To tap the alternative spectrum, Faircent has taken the bet from the other side. The platform allows people to invest as low as Rs 750 per borrower to start with, and hopes that once they see the returns they will commit more.
But this also increases systemic risk, acknowledging which Gandhi of Faircent said the small lenders might not have the risk appetite or the understanding. Getting too many such players can also be harmful for the overall sector, especially when times are tough, he added.
Middle-class Indians tend to be extremely risk averse, hence selling P2P lending as an investment option to the retail investors is a tough job, said a senior banker.
“There is a need to make Indian consumers aware about risk-based pricing, but for that platforms need to do extensive marketing and awareness generation which require money,” said Rajiv M Ranjan, founder of P2P startup Paisadukan.
Regulatory curbs
The RBI wants to keep a close watch on how the space evolves. By bringing in the Rs 10-lakh cap which was not there in the discussion paper released in April 2016, the RBI has shown that it does not want the sector to explode and create systemic risks for the overall non-banking financing space.
ET has learnt that industry executives have made multiple representations to the RBI requesting relaxation of the cap. Till date, they have not received any specific assurance from the banking regulator.
Many of the top executives ET spoke to pointed out that while on one hand regulation brought much-needed recognition of the financial markets, the limit on the platform, on the other hand, has capped all growth possibilities.
To promote the sector as an attractive investment destination, P2P lending players have also sought assistance from the government on relaxation of tax rules for investors in this space.
“These moves will help the sector attract attention and grow faster,” said Jalan of OML P2P.
But all agree that with strict customer verification requirements, audit checks, regular reporting and prudential requirements, the RBI has ensured that India will not follow the China way where the sector turned out to be a major systemic risk in the economy.
Patel from Lenden Club said the sector would take time to mature. It’s been only a couple of years after all that these platforms have started coming up, he pointed out.
“Just like the NBFC sector has become this big over the last two decades, in another few years the P2P lending companies will also become an integral part of the NBFC space,” he said.
Quality entrepreneurs
Perhaps, one of the biggest positives of the sector could be the fact that most of the founders of P2P businesses are experienced executives of the financial services world.
Surendra Jalan of OML P2P, for instance, quit Yes Bank as a group president to start this business. Rajiv Ranjan of Paisadukan had worked with Bank of America and Infosys for more than 10 years. Rajat Gandhi who co-founded Faircent also had worked for more than 14 years with the Times Group, which publishes this newspaper. Finzy was founded by Amit More, who was previously with Edelweiss and Credit Suisse.
“I do not think the RBI was very keen on getting young early-stage entrepreneurs into the sector who could potentially blow up the space,” said the founder of a P2P company. “It has overall shown the regulator has been conservative in this business.”

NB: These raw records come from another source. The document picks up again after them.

(* ===== verification/Mock.v ===== *)
(** * The local exchange

    [internal/dev/hyperliquidmock/server.go]: the in-process server the
    repository's own end-to-end tests run against.  It keeps the accounts of
    an exchange - balances, claimable rewards, request counts - checks
    signatures, applies signed actions, remembers the answer to every nonce of
    every signer, and can be told to fail in each way the clients have to
    cope with.

    One request is one step: decoding touches no state, and the rest of a
    handler runs under the server's mutex. *)

From Stdlib Require Import QArith.
From S2P Require Import Prelude DecimalSpec Prog Crash Model Clock Sha256 Msgpack Signing Json JsonStruct Envelope Text Exchange HttpClient InfoClient.

(** ** State *)

(* go: internal/dev/hyperliquidmock/server.go 24-33 FailureMode *)
Inductive FailureMode : Type :=
| failureNone
| FailureRejected
| FailureAmbiguous
| FailureAmbiguousApplied
| FailureHTTPError
| FailureHTTPErrorApplied.

#[export] Instance FailureMode_eq_dec : EqDecision FailureMode.
Proof. solve_decision. Defined.

(* go: internal/dev/hyperliquidmock/server.go 36-39 RecordedRequest *)
Record RecordedRequest : Type := mkRecorded { rr_ActionType : string; rr_Destination : string }.

(** An address in normal form and a wire token. *)
(* go: internal/dev/hyperliquidmock/server.go 41-44 balanceKey *)
Definition balanceKey : Type := string * string.

(* go: internal/dev/hyperliquidmock/server.go 46-50 exchangeOutcome *)
Record exchangeOutcome : Type := mkOutcome { oc_hash : string; oc_statusCode : Z; oc_body : string }.

(* go: internal/dev/hyperliquidmock/server.go 52-55 spotBalance *)
Record spotBalance `{DecimalOps} : Type := mkSpot { sb_total : decimal; sb_hold : decimal }.

(** The state behind the mutex. *)
(* go: internal/dev/hyperliquidmock/server.go 58-76 Server *)
Record Server `{DecimalOps} : Type := mkServer {
  sv_balances : gmap balanceKey spotBalance;
  sv_claimRewards : gmap balanceKey decimal;
  sv_rateLimits : gmap string UserRateLimit;
  sv_balanceSnapshots : gmap balanceKey (list spotBalance);
  sv_rateLimitSnapshots : gmap string (list UserRateLimit);
  sv_authoritativeBalanceReads : gmap balanceKey Z;
  sv_requests : list RecordedRequest;
  sv_nextFailure : FailureMode;
  sv_outcomes : gmap string exchangeOutcome
}.

#[export] Instance Server_settable `{DecimalOps} : Settable Server := fun s =>
  mkServer _ (sv_balances s) (sv_claimRewards s) (sv_rateLimits s) (sv_balanceSnapshots s) (sv_rateLimitSnapshots s)
    (sv_authoritativeBalanceReads s) (sv_requests s) (sv_nextFailure s) (sv_outcomes s).

(** What a handler writes: the status, the content type and the body. *)
Record answer : Type := mkAnswer { an_status : Z; an_type : string; an_body : string }.

(** A request: reading its body gives [rq_data], then the error, if any. *)
Record http_request : Type := mkRequest {
  rq_Method : string;
  rq_Path : string;
  rq_data : string;
  rq_error : option error
}.

(* go: internal/dev/hyperliquidmock/server.go 461-461 normalizeAddress *)
Definition normalizeAddress (value : string) : string := toLower (TrimSpace value).

(* go: internal/dev/hyperliquidmock/server.go 463-467 canonicalToken *)
Definition canonicalToken : SpotToken := mkSpotToken "USDC" "0" 0 6 true.

(** [token.Name + ":" + token.TokenID] of that token. *)
(* go: internal/dev/hyperliquidmock/server.go 231-231 handleInfo *)
Definition wireToken : string := st_Name canonicalToken +:+ ":" +:+ st_TokenID canonicalToken.

(* go: internal/dev/hyperliquidmock/server.go 456-459 hashBytes *)
Definition hashBytes (value : string) : string := sha256_hex value.

(** ** Writing answers *)

(* go: internal/dev/hyperliquidmock/server.go 478-482 writeRaw *)
Definition writeRaw (status : Z) (body : string) : answer := mkAnswer status "application/json" body.

(** The values that are written can be encoded. *)
(* go: internal/dev/hyperliquidmock/server.go 469-476 writeJSON *)
Definition writeJSON (status : Z) (value : json) : answer := writeRaw status (encode value).

(** [http.Error]. *)
Definition http_Error (message : string) (status : Z) : answer :=
  mkAnswer status "text/plain; charset=utf-8" (message +:+ bytes_of [10]).

(** [map[string]string] is encoded with its keys in order. *)
(* go: internal/dev/hyperliquidmock/server.go 276-276 handleExchange *)
Definition refusal (status : Z) (response : string) : answer :=
  writeJSON status (JObj [("response", JStr response); ("status", JStr "err")]).
(* go: internal/dev/hyperliquidmock/server.go 217-217 handleInfo *)
Definition info_error (text : string) : answer := writeJSON 400 (JObj [("error", JStr text)]).

(* go: internal/hyperliquid/info/types.go 17-23 SpotToken *)
Definition spot_token_json (t : SpotToken) : json :=
  JObj [("name", JStr (st_Name t)); ("tokenId", JStr (st_TokenID t)); ("index", JNum (itoa (st_Index t)));
        ("weiDecimals", JNum (itoa (st_WeiDecimals t))); ("isCanonical", JBool (st_IsCanonical t))].
(* go: internal/hyperliquid/info/types.go 25-30 SpotBalance *)
Definition spot_balance_json (b : SpotBalance) : json :=
  JObj [("coin", JStr (spb_Coin b)); ("token", JNum (itoa (spb_Token b))); ("total", JStr (spb_Total b)); ("hold", JStr (spb_Hold b))].
(* go: internal/hyperliquid/info/types.go 37-42 UserRateLimit *)
Definition rate_limit_json (l : UserRateLimit) : json :=
  JObj [("cumVlm", JStr (url_CumVlm l)); ("nRequestsUsed", JNum (itoa (url_NRequestsUsed l)));
        ("nRequestsCap", JNum (itoa (url_NRequestsCap l))); ("nRequestsSurplus", JNum (itoa (url_NRequestsSurplus l)))].

(** ** Reading requests *)

(* go: internal/dev/hyperliquidmock/server.go 210-215 handleInfo *)
Record info_request : Type := mkInfoRequest { ir_Type : string; ir_User : string; ir_StartTime : Z; ir_EndTime : Z }.
#[export] Instance info_request_settable : Settable info_request := fun r =>
  mkInfoRequest (ir_Type r) (ir_User r) (ir_StartTime r) (ir_EndTime r).

(* go: internal/dev/hyperliquidmock/server.go 210-216 handleInfo *)
Definition dec_info_request : decoder info_request := dec_struct (field [
  ("type", dec_str (fun v r => r <| ir_Type := v |>));
  ("user", dec_str (fun v r => r <| ir_User := v |>));
  ("startTime", dec_uint64 (fun v r => r <| ir_StartTime := v |>));
  ("endTime", dec_uint64 (fun v r => r <| ir_EndTime := v |>))]).

(* go: internal/hyperliquid/signing/signing.go 14-18 Signature *)
Definition dec_signature : decoder Signature := dec_struct (field [
  ("r", dec_str (fun v s => mkSignature v (sig_S s) (sig_V s)));
  ("s", dec_str (fun v s => mkSignature (sig_R s) v (sig_V s)));
  ("v", dec_int64 (fun v s => mkSignature (sig_R s) (sig_S s) v))]).

(* go: internal/dev/hyperliquidmock/server.go 270-274 handleExchange *)
Record exchange_request : Type := mkExchangeRequest { er_Action : string; er_Nonce : Z; er_Signature : Signature }.

(* go: internal/dev/hyperliquidmock/server.go 270-275 handleExchange *)
Definition dec_exchange_request : decoder exchange_request := dec_struct (field [
  ("action", dec_raw (fun v r => mkExchangeRequest v (er_Nonce r) (er_Signature r)));
  ("nonce", dec_uint64 (fun v r => mkExchangeRequest (er_Action r) v (er_Signature r)));
  ("signature", dec_in er_Signature (fun v r => mkExchangeRequest (er_Action r) (er_Nonce r) v) dec_signature)]).

(* go: internal/dev/hyperliquidmock/server.go 279-282 handleExchange *)
Definition dec_action_type : decoder string := dec_struct (field [("type", dec_str (fun v _ => v))]).

(* go: internal/hyperliquid/signing/spot_send.go 24-32 SpotSendAction *)
Definition dec_spot_send : decoder SpotSendAction := dec_struct (field [
  ("type", dec_str (fun v a => mkSpotSend v (ss_HyperliquidChain a) (ss_SignatureChainID a) (ss_Destination a) (ss_Token a) (ss_Amount a) (ss_Time a)));
  ("hyperliquidChain", dec_str (fun v a => mkSpotSend (ss_Type a) v (ss_SignatureChainID a) (ss_Destination a) (ss_Token a) (ss_Amount a) (ss_Time a)));
  ("signatureChainId", dec_str (fun v a => mkSpotSend (ss_Type a) (ss_HyperliquidChain a) v (ss_Destination a) (ss_Token a) (ss_Amount a) (ss_Time a)));
  ("destination", dec_str (fun v a => mkSpotSend (ss_Type a) (ss_HyperliquidChain a) (ss_SignatureChainID a) v (ss_Token a) (ss_Amount a) (ss_Time a)));
  ("token", dec_str (fun v a => mkSpotSend (ss_Type a) (ss_HyperliquidChain a) (ss_SignatureChainID a) (ss_Destination a) v (ss_Amount a) (ss_Time a)));
  ("amount", dec_str (fun v a => mkSpotSend (ss_Type a) (ss_HyperliquidChain a) (ss_SignatureChainID a) (ss_Destination a) (ss_Token a) v (ss_Time a)));
  ("time", dec_uint64 (fun v a => mkSpotSend (ss_Type a) (ss_HyperliquidChain a) (ss_SignatureChainID a) (ss_Destination a) (ss_Token a) (ss_Amount a) v))]).

Definition zero_signature : Signature := mkSignature "" "" 0.
Definition zero_spot_send : SpotSendAction := mkSpotSend "" "" "" "" "" "" 0.

Section Server.
Context `{DecimalOps}.

(* go: internal/dev/hyperliquidmock/server.go 81-89 New *)
Definition New : Server := mkServer _ ∅ ∅ ∅ ∅ ∅ ∅ [] failureNone ∅.

(** The zero value of a balance. *)
Definition no_balance : spotBalance := mkSpot _ dec_zero dec_zero.
Definition balance_of (s : Server) (key : balanceKey) : spotBalance := default no_balance (sv_balances s !! key).
Definition reward_of (s : Server) (key : balanceKey) : decimal := default dec_zero (sv_claimRewards s !! key).

(** ** Preparing an account

    An error is a panic of the test. *)

(* go: internal/dev/hyperliquidmock/server.go 444-454 parseSpotBalance *)
Definition parseSpotBalance (total hold : string) : result spotBalance :=
  match NewFromString total with
  | Err err => Err (Wrapf "invalid mock total spot balance %q: %v" [total] err)
  | Ok totalValue =>
      match NewFromString hold with
      | Err err => Err (Wrapf "invalid mock held spot balance %q: %v" [hold] err)
      | Ok holdValue => Ok (mkSpot _ totalValue holdValue)
      end
  end.

(* go: internal/dev/hyperliquidmock/server.go 102-107 SetSpotBalanceWithHold *)
Definition SetSpotBalanceWithHold (address token total hold : string) (s : Server) : result Server :=
  let? value := parseSpotBalance total hold in
  Ok (s <| sv_balances ::= <[(normalizeAddress address, token) := value]> |>).

(* go: internal/dev/hyperliquidmock/server.go 97-99 SetSpotBalance *)
Definition SetSpotBalance (address token amount : string) (s : Server) : result Server :=
  SetSpotBalanceWithHold address token amount "0" s.

(* go: internal/dev/hyperliquidmock/server.go 113-120 QueueSpotBalanceSnapshot *)
Definition QueueSpotBalanceSnapshot (address token total hold : string) (s : Server) : result Server :=
  let? value := parseSpotBalance total hold in
  let key := (normalizeAddress address, token) in
  Ok (s <| sv_balanceSnapshots ::= (fun m => <[key := default [] (m !! key) ++ [value]]> m) |>
        <| sv_authoritativeBalanceReads ::= <[key := 0]> |>).

(* go: internal/dev/hyperliquidmock/server.go 125-130 PendingSpotBalanceSnapshots *)
Definition PendingSpotBalanceSnapshots (address token : string) (s : Server) : Z :=
  Z.of_nat (length (default [] (sv_balanceSnapshots s !! (normalizeAddress address, token)))).

(* go: internal/dev/hyperliquidmock/server.go 134-139 AuthoritativeSpotBalanceReadsAfterSnapshots *)
Definition AuthoritativeSpotBalanceReadsAfterSnapshots (address token : string) (s : Server) : Z :=
  default 0 (sv_authoritativeBalanceReads s !! (normalizeAddress address, token)).

(* go: internal/dev/hyperliquidmock/server.go 142-150 SetClaimReward *)
Definition SetClaimReward (address token amount : string) (s : Server) : result Server :=
  match NewFromString amount with
  | Err err => Err (Wrapf "invalid mock claim reward %q: %v" [amount] err)
  | Ok value => Ok (s <| sv_claimRewards ::= <[(normalizeAddress address, token) := value]> |>)
  end.

(* go: internal/dev/hyperliquidmock/server.go 153-160 SetUserRateLimit *)
Definition SetUserRateLimit (address : string) (used cap : Z) (s : Server) : Server :=
  s <| sv_rateLimits ::= <[normalizeAddress address := mkUserRateLimit "" used cap 0]> |>.

(* go: internal/dev/hyperliquidmock/server.go 165-173 QueueUserRateLimitSnapshot *)
Definition QueueUserRateLimitSnapshot (address : string) (used cap : Z) (s : Server) : Server :=
  let key := normalizeAddress address in
  s <| sv_rateLimitSnapshots ::= (fun m => <[key := default [] (m !! key) ++ [mkUserRateLimit "" used cap 0]]> m) |>.

(* go: internal/dev/hyperliquidmock/server.go 176-180 FailNextExchange *)
Definition FailNextExchange (mode : FailureMode) (s : Server) : Server := s <| sv_nextFailure := mode |>.

(* go: internal/dev/hyperliquidmock/server.go 183-187 Requests *)
Definition Requests (s : Server) : list RecordedRequest := sv_requests s.

(** ** Answering questions *)

(** An [int] that is incremented. *)
Definition int_succ (z : Z) : Z := (z + 1 + 9223372036854775808) mod uint64_mod - 9223372036854775808.

(* go: internal/dev/hyperliquidmock/server.go 399-414 visibleSpotBalanceLocked *)
Definition visibleSpotBalanceLocked (key : balanceKey) (s : Server) : spotBalance * Server :=
  match default [] (sv_balanceSnapshots s !! key) with
  | [] =>
      (balance_of s key,
       match sv_authoritativeBalanceReads s !! key with
       | Some n => s <| sv_authoritativeBalanceReads ::= <[key := int_succ n]> |>
       | None => s
       end)
  | value :: queue =>
      (value, s <| sv_balanceSnapshots ::= match queue with [] => delete key | _ => <[key := queue]> end |>)
  end.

But given the status of the industry, there are active interventions needed. Perhaps the RBI will come in as a saviour. Perhaps the founders will have to get their act right find out what they are missing. Perhaps there is just the need for a promotional blitzkrieg by one company backed by VC funds which will make the whole sector visible.
Questions are many, but the answers still elusive. The platforms, meanwhile, vow to keep the fight on, as one of the founders said: “We have nothing to lose. It is not our money that has been loaned out, the only loser will be the sector, hence we all have to keep trying our best.”